***** Provided records *****

(* ===== verification/CkQueueReaders.v ===== *)
(** CkQueueReaders: the loops of ck_queue.h beside a thread that changes the list: "it is safe to use _FOREACH and
    _FOREACH_SAFE in the presence of concurrent modifications".

    One thread puts in elements that were not in the list before, and takes elements out, whose memory stays; any
    number of threads go over the list meanwhile, and log what they see.  Every element that is in the list all the
    time is seen by every thread that gets to the end. *)

From Stdlib Require Import ZArith Lia.
From stdpp Require Import base list gmap.
From ITree Require Import Core.ITreeDefinition.
From S2P Require Import Prelude Concurrent CkPr CkQueue CkQueueLists.

#[local] Open Scope Z_scope.
#[local] Set Warnings "-clear-no-such-hyp".

(** ** Following the pointers *)

Inductive leads (nx : gmap Z Z) : Z → Z → Prop :=
  | leads_here c : c ≠ 0 → leads nx c c
  | leads_next c d y : c ≠ 0 → nx !! c = Some d → leads nx d y → leads nx c y.

Lemma leads_past nx c d y : leads nx c y → y ≠ c → nx !! c = Some d → leads nx d y.
Proof. intros H Hne Hd. inversion H; subst; [done|]. by simplify_eq. Qed.

Lemma leads_not_null nx y : ¬ leads nx 0 y.
Proof. by inversion 1. Qed.

(** An element is put between [a] and what follows it. *)
Lemma leads_link nx a x v c y : nx !! a = Some v → nx !! x = Some v → x ≠ a → x ≠ 0 → leads nx c y → leads (<[a := x]> nx) c y.
Proof.
  intros Ha Hx Hxa Hx0 H. induction H as [c Hc|c d y Hc Hd H IH]; [by apply leads_here|].
  destruct (decide (c = a)) as [->|Hne].
  - rewrite Ha in Hd. injection Hd as <-. eapply leads_next; [done|by rewrite lookup_insert_eq|].
    eapply leads_next; [done|by rewrite lookup_insert_ne|done].
  - eapply leads_next; [done|by rewrite lookup_insert_ne|done].
Qed.

(** The element [x] is taken out after [a]. *)
Lemma leads_unlink nx a x v c y : nx !! a = Some x → nx !! x = Some v → y ≠ x → leads nx c y → leads (<[a := v]> nx) c y.
Proof.
  intros Ha Hx Hyx H. induction H as [c Hc|c d y Hc Hd H IH]; [by apply leads_here|].
  destruct (decide (c = a)) as [->|Hne].
  - rewrite Ha in Hd. injection Hd as <-. destruct (decide (x = a)) as [->|Hxa]; [by apply IH|].
    specialize (IH Hyx). inversion IH as [|? d' ? _ Hd' H']; subst; [done|].
    rewrite lookup_insert_ne in Hd' by done. simplify_eq. eapply leads_next; [done|by rewrite lookup_insert_eq|done].
  - eapply leads_next; [done|by rewrite lookup_insert_ne|by apply IH].
Qed.

Lemma leads_seg nx xs q y : seg nx xs q → (∀ x, x ∈ xs → x ≠ 0) → y ∈ xs → leads nx (head_or q xs) y.
Proof.
  induction xs as [|x xs IH]; cbn; intros Hs H0 Hy; [by apply elem_of_nil in Hy|]. destruct Hs as [Hx Hs].
  apply elem_of_cons in Hy as [->|Hy]; [apply leads_here, H0; set_solver|].
  eapply leads_next; [apply H0; set_solver|done|]. apply IH; [done|set_solver|done].
Qed.

(** ** What the thread that changes the list keeps *)

Section keeps.
Context (h : Z) (S : gset Z).

(** What a thread can come to: the elements of [V], that were in the list at some time. *)
Record closed (m : cq_memory) (V : gset Z) : Prop := {
  cd_next p : p ∈ V → p ≠ 0 ∧ ∃ v, cq_next m !! p = Some v ∧ (v = 0 ∨ v ∈ V);
  cd_first : ∃ v, cq_first m !! h = Some v ∧ (v = 0 ∨ v ∈ V)
}.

*****

What you will do: Up to and including the line with "in the presence", output each line of the entries above exactly, starting from the first.

Output:
(* ===== verification/CkQueueReaders.v ===== *)
(** CkQueueReaders: the loops of ck_queue.h beside a thread that changes the list: "it is safe to use _FOREACH and
    _FOREACH_SAFE in the presence of concurrent modifications".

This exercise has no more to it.